→ **EXERCISE PROMPT**: Reproduce word for word, from the entries below, the line with "- by rewrite lookup_insert_ne, lookup_empty.", the line with "exists (mkWorld (61", and every line between them, and nothing more.

→ **RECORDS TO USE**:
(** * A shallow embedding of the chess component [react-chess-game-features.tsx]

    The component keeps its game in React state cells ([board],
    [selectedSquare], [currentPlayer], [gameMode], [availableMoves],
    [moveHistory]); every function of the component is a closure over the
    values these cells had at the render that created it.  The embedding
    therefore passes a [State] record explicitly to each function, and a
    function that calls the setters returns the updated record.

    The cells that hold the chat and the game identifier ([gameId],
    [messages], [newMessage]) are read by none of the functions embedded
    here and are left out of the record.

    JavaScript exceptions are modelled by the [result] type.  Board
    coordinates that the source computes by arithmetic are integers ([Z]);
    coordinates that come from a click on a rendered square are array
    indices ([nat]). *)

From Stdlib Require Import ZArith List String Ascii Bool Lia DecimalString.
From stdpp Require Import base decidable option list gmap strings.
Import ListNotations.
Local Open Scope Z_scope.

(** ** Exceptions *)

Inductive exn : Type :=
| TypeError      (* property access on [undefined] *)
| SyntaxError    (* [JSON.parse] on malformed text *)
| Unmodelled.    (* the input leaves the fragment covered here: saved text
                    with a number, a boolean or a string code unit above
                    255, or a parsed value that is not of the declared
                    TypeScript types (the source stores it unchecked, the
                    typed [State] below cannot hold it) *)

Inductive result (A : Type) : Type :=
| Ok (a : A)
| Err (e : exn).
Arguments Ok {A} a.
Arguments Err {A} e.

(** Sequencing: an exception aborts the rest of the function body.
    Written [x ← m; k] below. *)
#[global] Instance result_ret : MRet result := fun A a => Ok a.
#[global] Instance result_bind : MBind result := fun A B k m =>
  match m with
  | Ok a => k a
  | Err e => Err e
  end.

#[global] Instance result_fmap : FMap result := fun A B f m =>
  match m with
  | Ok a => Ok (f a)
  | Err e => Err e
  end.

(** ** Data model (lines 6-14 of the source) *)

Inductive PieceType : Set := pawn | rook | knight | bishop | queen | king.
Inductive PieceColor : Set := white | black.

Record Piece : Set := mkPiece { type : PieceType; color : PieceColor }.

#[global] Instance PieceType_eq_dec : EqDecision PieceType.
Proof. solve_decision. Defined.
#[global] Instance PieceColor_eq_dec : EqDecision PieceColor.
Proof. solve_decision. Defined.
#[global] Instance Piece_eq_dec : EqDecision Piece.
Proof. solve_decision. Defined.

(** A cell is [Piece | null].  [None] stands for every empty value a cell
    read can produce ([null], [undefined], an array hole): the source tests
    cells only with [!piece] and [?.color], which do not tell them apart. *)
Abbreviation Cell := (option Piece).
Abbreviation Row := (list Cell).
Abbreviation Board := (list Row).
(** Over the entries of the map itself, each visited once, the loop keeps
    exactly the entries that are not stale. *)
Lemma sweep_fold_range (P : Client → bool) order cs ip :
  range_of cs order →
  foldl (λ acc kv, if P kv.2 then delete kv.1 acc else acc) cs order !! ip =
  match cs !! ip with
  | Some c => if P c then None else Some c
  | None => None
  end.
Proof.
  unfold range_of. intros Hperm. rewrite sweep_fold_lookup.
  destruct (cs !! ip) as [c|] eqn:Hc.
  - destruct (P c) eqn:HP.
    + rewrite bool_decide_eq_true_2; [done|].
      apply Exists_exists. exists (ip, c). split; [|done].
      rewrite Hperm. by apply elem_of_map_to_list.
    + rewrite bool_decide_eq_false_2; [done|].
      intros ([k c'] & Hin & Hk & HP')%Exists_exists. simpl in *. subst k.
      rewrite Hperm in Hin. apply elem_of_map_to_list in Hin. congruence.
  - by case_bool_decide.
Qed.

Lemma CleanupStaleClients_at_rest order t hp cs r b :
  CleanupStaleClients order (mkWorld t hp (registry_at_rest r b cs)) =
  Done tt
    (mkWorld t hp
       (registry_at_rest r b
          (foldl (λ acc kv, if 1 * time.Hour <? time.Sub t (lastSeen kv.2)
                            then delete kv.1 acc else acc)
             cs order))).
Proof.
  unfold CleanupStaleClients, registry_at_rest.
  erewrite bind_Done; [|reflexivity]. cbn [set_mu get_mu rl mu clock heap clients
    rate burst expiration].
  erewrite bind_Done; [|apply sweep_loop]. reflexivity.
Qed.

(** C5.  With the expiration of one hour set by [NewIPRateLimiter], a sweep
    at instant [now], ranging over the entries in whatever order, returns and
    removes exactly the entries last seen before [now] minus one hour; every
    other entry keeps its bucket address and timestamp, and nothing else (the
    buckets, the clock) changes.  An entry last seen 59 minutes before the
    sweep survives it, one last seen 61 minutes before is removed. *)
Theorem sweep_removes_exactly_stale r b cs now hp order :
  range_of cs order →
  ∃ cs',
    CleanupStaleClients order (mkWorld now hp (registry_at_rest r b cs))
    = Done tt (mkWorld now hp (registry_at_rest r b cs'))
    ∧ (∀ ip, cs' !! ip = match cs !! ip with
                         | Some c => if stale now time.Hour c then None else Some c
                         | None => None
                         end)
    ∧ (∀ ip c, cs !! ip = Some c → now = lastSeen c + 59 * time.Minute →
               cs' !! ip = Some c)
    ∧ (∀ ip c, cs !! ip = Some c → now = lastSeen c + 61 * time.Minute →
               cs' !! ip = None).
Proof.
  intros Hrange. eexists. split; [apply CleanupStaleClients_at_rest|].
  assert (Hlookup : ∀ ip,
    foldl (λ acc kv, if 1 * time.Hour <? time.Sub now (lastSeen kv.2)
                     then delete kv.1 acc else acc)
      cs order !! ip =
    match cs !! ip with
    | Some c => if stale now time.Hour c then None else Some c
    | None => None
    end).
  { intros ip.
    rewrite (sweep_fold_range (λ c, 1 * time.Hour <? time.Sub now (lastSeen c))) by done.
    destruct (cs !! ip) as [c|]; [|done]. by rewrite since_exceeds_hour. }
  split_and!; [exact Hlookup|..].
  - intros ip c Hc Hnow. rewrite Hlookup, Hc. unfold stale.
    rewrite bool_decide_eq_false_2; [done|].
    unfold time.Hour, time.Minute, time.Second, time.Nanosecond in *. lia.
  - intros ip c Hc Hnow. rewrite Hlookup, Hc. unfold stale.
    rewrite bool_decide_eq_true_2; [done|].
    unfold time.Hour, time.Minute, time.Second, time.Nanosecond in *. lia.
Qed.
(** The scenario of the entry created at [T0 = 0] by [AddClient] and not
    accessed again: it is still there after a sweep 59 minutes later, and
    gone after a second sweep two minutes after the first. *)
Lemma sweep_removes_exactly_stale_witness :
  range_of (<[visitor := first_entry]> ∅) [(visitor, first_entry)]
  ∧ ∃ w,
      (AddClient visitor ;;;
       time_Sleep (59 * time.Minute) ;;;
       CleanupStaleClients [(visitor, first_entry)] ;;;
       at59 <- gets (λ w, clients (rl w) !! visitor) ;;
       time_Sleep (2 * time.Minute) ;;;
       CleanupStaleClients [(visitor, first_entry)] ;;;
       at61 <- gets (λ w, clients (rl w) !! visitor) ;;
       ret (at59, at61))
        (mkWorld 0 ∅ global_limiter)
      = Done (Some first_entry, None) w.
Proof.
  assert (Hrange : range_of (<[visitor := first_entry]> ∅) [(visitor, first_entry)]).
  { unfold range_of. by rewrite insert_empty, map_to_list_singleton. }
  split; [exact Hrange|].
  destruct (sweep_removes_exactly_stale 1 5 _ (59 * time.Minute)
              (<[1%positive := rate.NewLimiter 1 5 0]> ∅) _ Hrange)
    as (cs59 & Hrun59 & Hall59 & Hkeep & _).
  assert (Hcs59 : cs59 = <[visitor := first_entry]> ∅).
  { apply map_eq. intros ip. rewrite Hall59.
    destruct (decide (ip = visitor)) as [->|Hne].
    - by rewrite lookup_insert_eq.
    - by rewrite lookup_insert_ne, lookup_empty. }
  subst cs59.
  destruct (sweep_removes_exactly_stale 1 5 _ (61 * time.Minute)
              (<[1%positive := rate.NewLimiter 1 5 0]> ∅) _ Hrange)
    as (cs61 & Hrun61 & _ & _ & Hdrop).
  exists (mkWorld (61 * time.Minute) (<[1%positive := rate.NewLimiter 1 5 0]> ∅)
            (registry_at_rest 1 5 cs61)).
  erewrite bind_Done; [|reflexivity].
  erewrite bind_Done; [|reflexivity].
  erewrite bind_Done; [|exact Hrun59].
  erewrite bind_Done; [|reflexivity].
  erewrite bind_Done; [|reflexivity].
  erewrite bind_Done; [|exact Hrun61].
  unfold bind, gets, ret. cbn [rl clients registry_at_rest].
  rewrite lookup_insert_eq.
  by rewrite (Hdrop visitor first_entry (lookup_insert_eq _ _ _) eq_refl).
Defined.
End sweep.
--
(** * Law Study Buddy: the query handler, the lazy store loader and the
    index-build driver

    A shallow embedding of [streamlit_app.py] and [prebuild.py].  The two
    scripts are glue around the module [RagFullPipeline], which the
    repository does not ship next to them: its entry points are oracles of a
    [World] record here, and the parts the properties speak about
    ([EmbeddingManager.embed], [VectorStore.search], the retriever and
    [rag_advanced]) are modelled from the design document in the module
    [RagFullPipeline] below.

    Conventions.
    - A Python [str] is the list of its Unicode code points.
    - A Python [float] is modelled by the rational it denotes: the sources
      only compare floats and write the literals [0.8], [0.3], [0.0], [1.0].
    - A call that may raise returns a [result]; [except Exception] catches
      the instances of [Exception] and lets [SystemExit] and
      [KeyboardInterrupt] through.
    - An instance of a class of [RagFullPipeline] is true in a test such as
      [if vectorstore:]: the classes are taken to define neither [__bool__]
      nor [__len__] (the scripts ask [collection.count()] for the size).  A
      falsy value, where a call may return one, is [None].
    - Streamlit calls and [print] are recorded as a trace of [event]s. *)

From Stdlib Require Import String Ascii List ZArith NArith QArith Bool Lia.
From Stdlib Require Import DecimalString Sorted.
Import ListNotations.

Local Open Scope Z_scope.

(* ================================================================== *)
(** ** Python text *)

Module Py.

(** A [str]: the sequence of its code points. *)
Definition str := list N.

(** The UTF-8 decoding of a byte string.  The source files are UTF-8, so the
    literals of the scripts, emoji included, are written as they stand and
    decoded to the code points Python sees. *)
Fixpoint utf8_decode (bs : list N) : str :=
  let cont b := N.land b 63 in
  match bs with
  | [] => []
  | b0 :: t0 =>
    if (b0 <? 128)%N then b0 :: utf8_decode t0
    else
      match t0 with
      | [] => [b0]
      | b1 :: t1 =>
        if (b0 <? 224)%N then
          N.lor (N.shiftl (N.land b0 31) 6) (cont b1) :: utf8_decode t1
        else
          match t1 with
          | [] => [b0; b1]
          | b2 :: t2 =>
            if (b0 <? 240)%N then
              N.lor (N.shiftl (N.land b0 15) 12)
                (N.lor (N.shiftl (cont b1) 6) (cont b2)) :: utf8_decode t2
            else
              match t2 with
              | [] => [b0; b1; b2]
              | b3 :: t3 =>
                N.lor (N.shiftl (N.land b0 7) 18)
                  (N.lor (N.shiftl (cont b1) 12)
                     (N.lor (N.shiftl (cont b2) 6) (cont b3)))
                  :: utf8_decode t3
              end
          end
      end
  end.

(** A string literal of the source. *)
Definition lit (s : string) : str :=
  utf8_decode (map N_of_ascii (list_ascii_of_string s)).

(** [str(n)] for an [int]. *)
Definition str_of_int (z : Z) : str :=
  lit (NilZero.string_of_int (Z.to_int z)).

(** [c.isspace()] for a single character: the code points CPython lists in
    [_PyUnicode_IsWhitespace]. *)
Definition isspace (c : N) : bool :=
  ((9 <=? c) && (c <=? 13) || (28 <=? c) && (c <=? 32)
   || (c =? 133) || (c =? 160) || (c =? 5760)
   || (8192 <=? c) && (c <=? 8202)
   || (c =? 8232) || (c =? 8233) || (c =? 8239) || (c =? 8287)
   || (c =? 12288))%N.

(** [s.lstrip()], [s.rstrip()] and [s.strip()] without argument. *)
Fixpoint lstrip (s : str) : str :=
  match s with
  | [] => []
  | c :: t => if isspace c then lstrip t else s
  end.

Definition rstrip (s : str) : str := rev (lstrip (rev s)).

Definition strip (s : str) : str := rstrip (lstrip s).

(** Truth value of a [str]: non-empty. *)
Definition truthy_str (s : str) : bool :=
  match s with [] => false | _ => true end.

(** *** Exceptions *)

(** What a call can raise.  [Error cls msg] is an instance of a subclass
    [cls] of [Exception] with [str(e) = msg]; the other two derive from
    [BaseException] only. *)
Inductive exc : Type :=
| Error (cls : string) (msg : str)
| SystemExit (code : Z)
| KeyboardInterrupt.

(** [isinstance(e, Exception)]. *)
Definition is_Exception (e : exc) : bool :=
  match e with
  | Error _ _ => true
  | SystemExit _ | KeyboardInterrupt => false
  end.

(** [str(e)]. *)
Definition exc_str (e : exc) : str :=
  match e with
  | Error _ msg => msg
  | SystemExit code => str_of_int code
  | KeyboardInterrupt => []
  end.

→ **RESPONSE TO THE TASK**:
    - by rewrite lookup_insert_ne, lookup_empty. }
  subst cs59.
  destruct (sweep_removes_exactly_stale 1 5 _ (61 * time.Minute)
              (<[1%positive := rate.NewLimiter 1 5 0]> ∅) _ Hrange)
    as (cs61 & Hrun61 & _ & _ & Hdrop).
  exists (mkWorld (61 * time.Minute) (<[1%positive := rate.NewLimiter 1 5 0]> ∅)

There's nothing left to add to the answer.